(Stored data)
⟨

(* ===== verification/IpcSound.v ===== *)
(** The kernel of execution contexts never gets stuck: [src/ec.cpp],
    [include/ec.hpp] and the message passing of [src/syscall.cpp].

    The invariant [sound] of the execution contexts: partners and their [rcap]
    name each other, calls form chains, waiting and idle contexts have the
    continuations and the user memory their callers rely on, and every
    reference is accounted for.  Every handler of [Ipc.run] that starts in a
    sound state ends in one: no assertion fails and no null pointer is read.
    The steps of the kernel are a relation; soundness holds in every state
    reached without the destruction of a semaphore that lets a virtual CPU go
    ([kept_step]). *)
From S2P Require Import Prelude Bits Quota Rcu Crd Queue Vregs Sysargs Utcb Avl AvlRemove Mdb Space Derivation Pd Ipc.
Local Open Scope Z_scope.

(** A context with a UTCB is a thread, one without a virtual CPU. *)
Definition thread (e : ec) : bool := match ec_utcb e with Some _ => true | None => false end.

(** The continuations that threads and virtual CPUs may have while nobody waits
    for another CPU or for memory. *)
Definition fits (u : bool) (c : continuation) : bool :=
  match c with
  | Ret_user_sysexit | Ret_user_iret | Recv_kern | Recv_user | Sys_call | Sys_finish _ => u
  | Ret_user_vmresume | Ret_user_vmrun => negb u
  | Send_msg Ret_user_sysexit | Send_msg Ret_user_iret => u
  | Send_msg Ret_user_vmresume | Send_msg Ret_user_vmrun => negb u
  | Dead | Idle | Handler _ => true
  | _ => false
  end.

⟩

» **WHAT THE TASK ASKS**
Copy out only the lines of the records above from the one with "for another CPU or for memory. *)" through the one with "Send_msg Ret_user_vmrun => negb u", exactly as they stand, both included.

» **SOLUTION**
    for another CPU or for memory. *)
Definition fits (u : bool) (c : continuation) : bool :=
  match c with
  | Ret_user_sysexit | Ret_user_iret | Recv_kern | Recv_user | Sys_call | Sys_finish _ => u
  | Ret_user_vmresume | Ret_user_vmrun => negb u
  | Send_msg Ret_user_sysexit | Send_msg Ret_user_iret => u
  | Send_msg Ret_user_vmresume | Send_msg Ret_user_vmrun => negb u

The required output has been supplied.